On the T4 form being a statement of remuneration paid, prepared by the appellant’s employer, Chamber, Might & Co. and supplied to the appellant in duplicate, one copy of which was attached by him to his income tax return for 1961, it was indicated that the appellant was employed for twelve months and that his salary or wages before deductions totalled $8,433.33. The appellant made corrections thereon in ink, changing the number of months employed from twelve to eight and one-half, substituting $6,529.53 as his total of salary or wages which he arrived at by deducting the sum of $1,903.80 from the sum of $8,433.33 and inserting the figure of $1,903.80 in a space on the form entitled ‘‘Lump Sum Payments’’. In a notation appended to his 1961 income tax return the appellant described the deduction of $1,903.80 as a ‘‘Settlement for Relocation’’.

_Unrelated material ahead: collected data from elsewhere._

(** X4.  The normalizer on plain host names.  A host name made of lower-case
    letters, digits, [.] and [-] that ends in [.onion] is its own
    target, and so is the URL that [check_onion] builds from it: with
    the prefix [http://], or [https://], the result is the host name
    again. *)
Theorem extract_clean_onion_plain_host (h : string) :
  all_chars plain_host_char h = true → endswith h ".onion" = true →
  extract_clean_onion h = Ok (Some h)
  ∧ extract_clean_onion ("http://" +:+ h) = Ok (Some h)
  ∧ extract_clean_onion ("https://" +:+ h) = Ok (Some h).
Proof.
  intros Hp He.
  assert (Hne : h ≠ "") by (by intros ->).
  assert (Hns : all_chars nonspace h = true).
  { eapply all_chars_impl; [|exact Hp].
    intros c Hc. by apply plain_host_char_facts in Hc as (? & _). }
  assert (Hlo : all_chars lower_fixed h = true).
  { eapply all_chars_impl; [|exact Hp].
    intros c Hc. by apply plain_host_char_facts in Hc as (_ & ? & _). }
  assert (Hacc : accepted (Some h) = true).
  { cbn. rewrite He. by destruct h. }
  assert (Hpre : ∀ prefix,
    prefix = "http://" ∨ prefix = "https://" →
    lower (strip (prefix +:+ h)) = prefix +:+ h).
  { intros prefix Hpre.
    assert (Hns' : all_chars nonspace (prefix +:+ h) = true).
    { rewrite all_chars_app, Hns. by destruct Hpre as [->| ->]. }
    unfold strip. rewrite rstrip_nonspace, lstrip_nonspace by done.
    rewrite lower_app, (lower_fixed_all h) by done.
    by destruct Hpre as [->| ->]. }
  split; [|split].
  - rewrite extract_clean_onion_unfold. cbv zeta.
    unfold strip. rewrite rstrip_nonspace, lstrip_nonspace by done.
    rewrite lower_fixed_all by done.
    assert (E1 : startswith h "http://" = false).
    { apply not_true_is_false. intros H.
      apply (startswith_contains _ _ ":") in H; [|done].
      by rewrite (plain_not_contains h ":") in H. }
    assert (E2 : startswith h "https://" = false).
    { apply not_true_is_false. intros H.
      apply (startswith_contains _ _ ":") in H; [|done].
      by rewrite (plain_not_contains h ":") in H. }
    rewrite E1, E2. cbn [orb].
    rewrite before_first_none by (by apply plain_not_contains).
    cbn [mbind result_bind]. by rewrite Hacc.
  - rewrite extract_clean_onion_unfold. cbv zeta.
    rewrite (Hpre "http://") by (by left).
    assert (E : startswith ("http://" +:+ h) "http://" = true) by done.
    rewrite E. cbn [orb]. unfold urlparse_hostname.
    rewrite urlsplit_netloc_plain by (done || by left).
    cbn [mbind result_bind].
    rewrite hostname_of_netloc_plain by done. by rewrite Hacc.
  - rewrite extract_clean_onion_unfold. cbv zeta.
    rewrite (Hpre "https://") by (by right).
    assert (E : startswith ("https://" +:+ h) "https://" = true) by done.
    rewrite E, orb_true_r. unfold urlparse_hostname.
    rewrite urlsplit_netloc_plain by (done || by right).
    cbn [mbind result_bind].
    rewrite hostname_of_netloc_plain by done. by rewrite Hacc.
Qed.

End normalizer_extra2.

Section lowercase.

Import Extra.

Import Normalizer UrlParse.
Variable _check_bracketed_netloc : string → result unit.
Local Abbreviation extract_clean_onion :=
  (Normalizer.extract_clean_onion _check_bracketed_netloc).

Variable p : ascii → bool.

Lemma all_chars_slice_from n s :
  all_chars p s = true → all_chars p (slice_from n s) = true.
Proof.
  revert s. induction n as [|n IH]; intros [|c s]; cbn; try done.
  intros [_ Hs]%andb_true_iff. by apply IH.
Qed.

Lemma all_chars_slice_to n s :
  all_chars p s = true → all_chars p (slice_to n s) = true.
Proof.
  revert s. induction n as [|n IH]; intros [|c s]; cbn; try done.
  intros [Hc Hs]%andb_true_iff. by rewrite Hc, IH.
Qed.

Lemma all_chars_remove_char c s :
  all_chars p s = true → all_chars p (remove_char c s) = true.
Proof.
  induction s as [|d s IH]; [done|]. cbn.
  intros [Hd Hs]%andb_true_iff.
  destruct (Ascii.eqb d c); cbn; [by apply IH|by rewrite Hd, IH].
Qed.

Lemma all_chars_lstrip_c0 s :
  all_chars p s = true → all_chars p (lstrip_c0 s) = true.
Proof.
  induction s as [|d s IH]; [done|]. cbn [lstrip_c0].
  destruct (c0_control_or_space d); [|done].
  cbn. intros [_ Hs]%andb_true_iff. by apply IH.
Qed.

Lemma all_chars_before_first sep s :
  all_chars p s = true → all_chars p (Spec.before_first sep s) = true.
Proof.
  induction s as [|d s IH]; [done|]. cbn.
  intros [Hd Hs]%andb_true_iff.
  destruct (Ascii.eqb d sep); cbn; [done|by rewrite Hd, IH].
Qed.

Lemma all_chars_partition sep s :
  all_chars p s = true →
  all_chars p (partition sep s).1.1 = true
  ∧ all_chars p (partition sep s).1.2 = true
  ∧ all_chars p (partition sep s).2 = true.
Proof.
  induction s as [|d s IH]; [done|]. cbn.
  intros [Hd Hs]%andb_true_iff.
  destruct (Ascii.eqb_spec d sep) as [->|]; cbn.
  - by rewrite Hd, Hs.
  - destruct (IH Hs) as (I1 & I2 & I3).
    destruct (partition sep s) as [[a m] b]. cbn in *. by rewrite Hd, I1.
Qed.

Lemma all_chars_rpartition sep s :
  all_chars p s = true → all_chars p (rpartition sep s).2 = true.
Proof.
  induction s as [|d s IH]; [done|]. cbn.
  intros [Hd Hs]%andb_true_iff. specialize (IH Hs).
  destruct (rpartition sep s) as [[a m] b]. cbn in *.
  destruct m; [|done].
  destruct (Ascii.eqb d sep); cbn; [done|by rewrite Hd].
Qed.
(** ** The publish decision *)

(** C1. The publish decision has three outcomes.  Offline it is
    [SKIPPED_OFFLINE] whatever [best_avg_loss] is; online with
    [best_avg_loss >= avg_loss_upload_threshold] it is [SKIPPED_THRESHOLD];
    and it is [PUBLISHED] only online with [best_avg_loss] strictly below the
    threshold, in which case the checkpoint of the run directory is reloaded
    and then pushed.  Nothing is reloaded or pushed in the two other
    cases.  A run of [main] that returns has taken this decision on the
    [best_avg_loss] its loop left. *)
Theorem publish_gate_trichotomy (config : config) (run_dir : string)
  (s : state) :
  let r := publish_gate config run_dir s in
  let best := best_avg_loss s in
  let threshold := avg_loss_upload_threshold config in
  ((offline config = true → res r = Done SKIPPED_OFFLINE) ∧
  (offline config = false → PyFloat.leb threshold best = true →
   res r = Done SKIPPED_THRESHOLD) ∧
  (res r = Done PUBLISHED →
   offline config = false ∧ PyFloat.ltb best threshold = true) ∧
  (res r = Done PUBLISHED →
   ∃ c, disk s !! run_dir = Some c ∧
        tr r = [EvLog FinishedTraining; EvLog (Uploading best threshold);
                EvLoadLocalModel run_dir; EvPush c]) ∧
  (offline config = false → PyFloat.ltb best threshold = true →
   ∀ c, disk s !! run_dir = Some c → res r = Done PUBLISHED) ∧
  (∀ o, res r = Done o → o = gate_decision config best) ∧
  (res r = Done SKIPPED_OFFLINE ∨ res r = Done SKIPPED_THRESHOLD →
   count_if is_gate_event (tr r) = 2%nat ∧
   count_if is_model_loading (tr r) = 0%nat ∧
   count_if is_network_io (tr r) = 0%nat) ∧
  st r = s) ∧
  (∀ w o, res (run_main config w) = Done o →
   o = gate_decision config (best_avg_loss (st (run_main config w)))).
Proof.
  intros r best threshold. subst r best threshold.
  split; [|intros w o Ho; apply (run_main_exits config w); exact Ho].
  rewrite publish_gate_cases. unfold gate_decision.
  destruct (offline config);
    [|destruct (PyFloat.ltb (best_avg_loss s)
                  (avg_loss_upload_threshold config)) eqn:Hlt;
      [destruct (disk s !! run_dir) as [c|] eqn:Hd|]];
    simpl; repeat split; intros;
    repeat match goal with
      | H : _ ∨ _ |- _ => destruct H
      | H : Done _ = Done _ |- _ =>
          first [discriminate H | injection H as H; subst]
      | H : Raised _ = Done _ |- _ => discriminate H
      | H : PyFloat.leb _ _ = true |- _ => apply leb_not_ltb in H
      end;
    try congruence; try reflexivity;
    try (eexists; split; reflexivity).
Qed.

Lemma publish_gate_trichotomy_witness :
  offline online_config = false ∧
  PyFloat.ltb (best_avg_loss trained_state)
    (avg_loss_upload_threshold online_config) = true ∧
  res (publish_gate online_config "run" trained_state) = Done PUBLISHED.
Proof.
  split; [reflexivity|]. split; [reflexivity|].
  destruct (publish_gate_trichotomy online_config "run" trained_state)
    as ((_ & _ & _ & _ & Hpub & _) & _).
  apply (Hpub eq_refl eq_refl
           {| origin := FromScratch; steps := [[(0, 0); (0, 1)]] |}).
  reflexivity.
Defined.

(** * Further properties of [main] *)

(** ** Arithmetic on losses *)

Lemma ltb_zero (x : float) : PyFloat.ltb x PyFloat.zero = is_negative x.
Proof. destruct x as [s|s| |s m e]; try reflexivity; destruct s; reflexivity. Qed.

Lemma ltb_inf (x : float) : PyFloat.ltb PyFloat.inf x = false.
Proof. destruct x as [s|s| |s m e]; try reflexivity; destruct s; reflexivity. Qed.

Lemma ltb_nan (x : float) : PyFloat.ltb S754_nan x = false.
Proof. reflexivity. Qed.

Lemma add_nan_l (y : float) : PyFloat.add S754_nan y = S754_nan.
Proof. reflexivity. Qed.

Lemma add_nan_r (x : float) : PyFloat.add x S754_nan = S754_nan.
Proof. destruct x; reflexivity. Qed.
Lemma pushes_contents (bytes : list Z) (r : ring) :
  ring_wf N r ->
  count N r + Z.of_nat (length bytes) <= N - 1 ->
  ring_wf N (pushes N r bytes) /\
  contents N (pushes N r bytes) = contents N r ++ bytes /\
  buffer_overflows (pushes N r bytes) = buffer_overflows r.
Proof.
  revert r. induction bytes as [|b bytes IH]; intros r Hwf Hlen; simpl.
  - rewrite app_nil_r. auto.
  - simpl in Hlen.
    assert (Hfull : buffer_full N r = false).
    { destruct (buffer_full N r) eqn:E; [|reflexivity].
      apply buffer_full_count in E; [lia|assumption]. }
    destruct (buffer_push_contents r b Hwf Hfull) as (Hc & Ho).
    pose proof (buffer_push_wf r b Hwf) as Hwf'.
    destruct (IH (buffer_push N r b) Hwf') as (Hwf'' & Hc'' & Ho'').
    { rewrite <- length_contents, Hc, length_app, Nat2Z.inj_add, length_contents.
      simpl. lia. }
    split; [assumption|]. split.
    + unfold pushes in *. rewrite Hc'', Hc, <- app_assoc. reflexivity.
    + unfold pushes in *. rewrite Ho''. assumption.
Qed.

Lemma pops_contents (r : ring) :
  ring_wf N r ->
  exists r', pops N (length (contents N r)) r = (map Some (contents N r), r') /\
             ring_wf N r' /\ buffer_empty r' = true /\
             buffer_overflows r' = buffer_overflows r.
Proof.
  remember (contents N r) as l eqn:Hl. revert r Hl.
  induction l as [|b l IH]; intros r Hl Hwf; simpl.
  - exists r. repeat split; try apply Hwf.
    apply contents_nil_empty; auto.
  - destruct (buffer_empty r) eqn:Hempty.
    { apply buffer_empty_count in Hempty; [|assumption].
      rewrite <- length_contents, <- Hl in Hempty. discriminate. }
    destruct (buffer_pop_contents r Hwf Hempty) as (b' & r' & Hpop & Hc & Ho).
    rewrite <- Hl in Hc. injection Hc as -> ->.
    pose proof (buffer_pop_wf r Hwf) as Hwf'. rewrite Hpop in Hwf'. simpl in Hwf'.
    destruct (IH r' eq_refl Hwf') as (r'' & Hpops & Hwf'' & He & Ho'').
    rewrite Hpop, Hpops. exists r''. repeat split; try apply Hwf''; auto.
    congruence.
Qed.
(** C2. The first checkout, for exactly the remaining three units,
    succeeds and leaves the variant with stock 0.  The specification has the
    second checkout of the same variant fail with an insufficient-stock
    error and change nothing; the code has no such test: the second
    checkout succeeds as well, a second order is stored, and the stock
    of the variant and of the product goes to -3. *)
Theorem checkout_oversells :
  match post first_env (request_of 7) shop with
  | Raise _ => False
  | Ok first =>
      response first = RedirectOrderConfirmation 101
      /\ variant_stock (db_after first) 1 = Some 0%Z
      /\ length (order_table (db_after first)) = 1%nat
      /\ match post second_env (request_of 8) (db_after first) with
         | Raise _ => False
         | Ok second =>
             response second = RedirectOrderConfirmation 102
             /\ variant_stock (db_after second) 1 = Some (-3)%Z
             /\ product_stock (db_after second) 1 = Some (-3)%Z
             /\ length (order_table (db_after second)) = 2%nat
             /\ length (orderitem_table (db_after second)) = 2%nat
         end
  end.
Proof.
  vm_compute. repeat split.
Qed.
End Checkout.

(** ** Further properties of the price of a product *)

Section PriceBounds.
Import Decimal Products.
Local Open Scope Q_scope.

Lemma percent_as_product (x : Q) : x / 100 == x * (1 # 100).
Proof. field. Qed.
Lemma keep_last_fits max es :
  (Z.of_nat (length es) <= max)%Z -> keep_last max es = Some es.
Proof. intros H. unfold keep_last. by rewrite decide_False by lia. Qed.

(** [Save] then [Load] on a new history: the entries come back, with
    their timestamps cut to the second. *)
Lemma Load_Save homeDir max h :
  Forall fits_a_line (entries h) ->
  Forall entry_wf (entries h) ->
  (Z.of_nat (length (entries h)) <= max)%Z ->
  Load (NewHistory homeDir max) (Some (Save h)) =
  Some (MkHistory (at_second <$> entries h) max (homeDir +:+ "/.slsh_history"), None).
Proof.
  intros Hfit Hwf Hlen. unfold Load, Save.
  rewrite scan_lines_Save_lines by done.
  unfold decode_lines. rewrite decode_entry_texts by done.
  cbn [maxSize filePath NewHistory app].
  by rewrite keep_last_fits by (by rewrite length_fmap).
Qed.

(** *** The entries of a reachable history *)

Lemma ParseInt_int64 s z : ParseInt s = Some z -> in_int64 z.
Proof.
  unfold ParseInt, in_int64, int64_cutoff.
  destruct (match s with
            | EmptyString => (false, s)
            | String c rest =>
                if Ascii.eqb c "+" then (false, rest)
                else if Ascii.eqb c "-" then (true, rest) else (false, s)
            end) as [neg digits].
  destruct (NilZero.uint_of_string digits) as [d|]; [|done].
  pose proof (Z_of_uint_nonneg d). cbv zeta.
  destruct neg.
  - destruct (Z.gtb_spec (Z.of_uint d) (2 ^ 63)); [done|]. intros [= <-]. lia.
  - rewrite Z.geb_leb.
    destruct (Z.leb_spec (2 ^ 63) (Z.of_uint d)); [done|]. intros [= <-]. lia.
Qed.

Lemma Sscanf_d_int64 s z : Sscanf_d s = Some z -> in_int64 z.
Proof.
  unfold Sscanf_d. destruct (SkipSpace s) as [[|c rest]|]; [done| |done].
  destruct (Ascii.eqb c "+" || Ascii.eqb c "-");
    destruct (span _ _) as [tok ?]; destruct (is_empty tok); try done;
    apply ParseInt_int64.
Qed.

Lemma right_trimmed_after c s : right_trimmed (String c s) -> right_trimmed s.
Proof. apply (right_trimmed_suffix (String c EmptyString) s). Qed.
(** *** Catalog operations *)

Lemma wf_db_split db :
  wf_db db = true <-> NoDup (map tbl_name db) /\ (forall t, In t db -> wf_table t = true).
Proof.
  unfold wf_db. rewrite andb_true_iff, nodupb_NoDup, forallb_forall. tauto.
Qed.

Lemma find_table_none n db : find_table n db = None <-> ~ In n (map tbl_name db).
Proof.
  unfold find_table. induction db as [| t db IH]; simpl; [tauto |].
  destruct (has_name n t) eqn:E.
  - apply has_name_true in E. split; [discriminate | tauto].
  - apply has_name_false in E. rewrite IH. tauto.
Qed.

Lemma NoDup_snoc {A} (l : list A) x : NoDup l -> ~ In x l -> NoDup (l ++ [x]).
Proof.
  induction l as [| y l IH]; simpl; intros N F.
  - constructor; [intros [] | constructor].
  - inversion N as [| ? ? Fresh N']; subst. constructor.
    + intros I. apply in_app_or in I. destruct I as [I | [E | []]]; [tauto |].
      apply F. left. symmetry. exact E.
    + apply IH; [exact N' | tauto].
Qed.

Lemma wf_db_app db t :
  wf_db db = true -> find_table (tbl_name t) db = None -> wf_table t = true ->
  wf_db (db ++ [t])%list = true.
Proof.
  rewrite !wf_db_split. intros [N W] F Wt. split.
  - rewrite map_app. simpl.
    apply NoDup_snoc; [exact N | apply find_table_none; exact F].
  - intros t0 I. apply in_app_or in I. destruct I as [I | [<- | []]]; [apply W; exact I | exact Wt].
Qed.

Lemma wf_db_remove_table db n : wf_db db = true -> wf_db (remove_table n db) = true.
Proof.
  rewrite !wf_db_split. intros [N W]. unfold remove_table. split.
  - clear W. induction db as [| t db IH]; simpl; [constructor |].
    inversion N as [| ? ? Fresh N']; subst.
    destruct (negb (has_name n t)); simpl; [| apply IH; exact N'].
    constructor; [| apply IH; exact N'].
    intros I. apply Fresh. apply in_map_iff in I. destruct I as (t0 & E & I).
    apply filter_In in I. apply in_map_iff. exists t0. tauto.
  - intros t I. apply filter_In in I. apply W. tauto.
Qed.

Lemma In_update_table n f db t' :
  In t' (update_table n f db) ->
  In t' db \/ exists t, In t db /\ tbl_name t = n /\ t' = f t.
Proof.
  induction db as [| t db IH]; simpl; [tauto |].
  destruct (has_name n t) eqn:E.
  - apply has_name_true in E. intros [<- | I]; [| left; right; exact I].
    right. exists t. split; [left; reflexivity | split; [exact E | reflexivity]].
  - intros [<- | I]; [left; left; reflexivity |].
    destruct (IH I) as [J | (t0 & J & Q & R)]; [left; right; exact J |].
    right. exists t0. split; [right; exact J | split; assumption].
Qed.
Lemma request_then_response_round_trip_witness :
  exists rid fut st1,
    request two_in_flight "authenticate" JNull Written = (inr (rid, fut), st1) /\
    await (_read_stdout st1 (response_line (JInt (Z.of_nat (S (id_counter two_in_flight))))
                                           (JStr "ok"))) fut
      = Some (inr (JStr "ok")).
Proof.
  assert (stdout_task two_in_flight = Some TaskRunning) as Ha by (vm_compute; reflexivity).
  assert (proc two_in_flight = Some (Subprocess 0 None true None)) as Hp
    by (vm_compute; reflexivity).
  destruct (request_then_response_round_trip two_in_flight _ "authenticate" JNull
              (JInt (Z.of_nat (S (id_counter two_in_flight)))) (JStr "ok")
              two_in_flight_table_sound Ha Hp eq_refl (or_intror eq_refl))
    as (rid & fut & st1 & Hreq & Haw & _).
  exists rid, fut, st1. split; [exact Hreq|exact Haw].
Defined.

Lemma on_message_final st message f x :
  futures st !! f = Some x -> done x = true ->
  futures (on_message st message) !! f = Some x.
Proof.
  intros Hf Hd. unfold on_message.
  destruct (Py.contains message "id") as [[]|]; try (st_simpl; done).
  - destruct message; try (st_simpl; done).
    unfold on_response.
    destruct (pending st !! _) as [fut|]; [|st_simpl; done].
    destruct (_ && _).
    + destruct (Py.get _ "error"); try destruct (is_done _ _); st_simpl; try done.
      by apply resolve_lookup_done.
    + st_simpl. by apply resolve_lookup_done.
  - destruct (Py.contains message "method") as [[]|]; try done.
    destruct message; unfold on_notification;
      destruct (notification_handler st); st_simpl; done.
Qed.

(** X4.  A future is set once: whatever the transport does next (a
    line read, a request, a shutdown, a start), a future that is done
    keeps its outcome. *)
Theorem done_futures_are_final :
  forall (st : codex_process) (f : nat) (x : future),
    futures st !! f = Some x -> done x = true ->
    (forall line, futures (_read_stdout st line) !! f = Some x) /\
    (forall method params w, futures (snd (request st method params w)) !! f = Some x) /\
    (forall obeys, futures (snd (stop obeys st)) !! f = Some x) /\
    (forall obeys token, futures (snd (ensure_started obeys st token)) !! f = Some x).
Proof.
  intros st f x Hf Hd.
  assert (forall obeys, futures (snd (_shutdown_locked obeys st)) !! f = Some x) as Hstop.
  { intros obeys. unfold _shutdown_locked. st_simpl.
    destruct (await_task _); [done|]. destruct (await_task _); [done|].
    cbn [snd]. by apply fail_pending_keeps_done. }
  split; [|split; [|split]].
  - intros line. unfold _read_stdout.
    destruct (stdout_task st) as [[]|]; try done.
    destruct line; st_simpl; try done.
    + by apply fail_pending_keeps_done.
    + by apply on_message_final.
  - intros method params w. unfold request.
    destruct (proc st) as [p|]; [|done].
    destruct (negb (stdin_piped p)); [done|].
    destruct w; cbn [snd]; st_simpl.
    + by apply lookup_app_l_Some.
    + apply resolve_lookup_done with (x := x); [|done]. by apply lookup_app_l_Some.
    + by apply lookup_app_l_Some.
  - exact Hstop.
  - intros obeys token. unfold ensure_started.
    destruct (running_with st token); [done|].
    specialize (Hstop obeys).
    destruct (_shutdown_locked obeys st) as [[e|] st']; cbn [snd] in *;
      unfold spawn; st_simpl; done.
Qed.
Lemma done_futures_are_final_witness :
  let st := _read_stdout two_in_flight (response_line (JStr "1") (JStr "a")) in
  futures (_read_stdout st Eof) !! 0 = Some (FResult (JStr "a")).
Proof.
  intros st.
  assert (futures st !! 0 = Some (FResult (JStr "a"))) as Hf by (vm_compute; reflexivity).
  destruct (done_futures_are_final st 0 (FResult (JStr "a")) Hf eq_refl) as [H _].
  exact (H Eof).
Defined.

Counsel for the appellant contended that the payment of $1,903.80 now in question, although prompted by the employeremployee relationship which had subsisted between the appellant and the legal firm until its abrupt termination on September 11, 1961, was a gift or benefaction of an exceptional kind, personal to the appellant and motivated by altruistic considerations of the former employer for the appellant’s wife and family.
I assume, as an original premise, that gifts, as such, are not chargeable to income tax. The important question, however, is whether the employment of the appellant was the source of the benefit received by him. It does not necessarily follow, as was pointed out by counsel for the appellant, from the fact that an amount is received by an employee from a firm by whom he was employed that it is chargeable to tax {vide Bridges v. Hewitt (1957), 37 T.C. 289. Whether a benefit received by a taxpayer was received by him ‘ ‘ in respect of, in the course of, or by virtue of the office or employment’’ must be considered in relation to the particular circumstances in which it was received.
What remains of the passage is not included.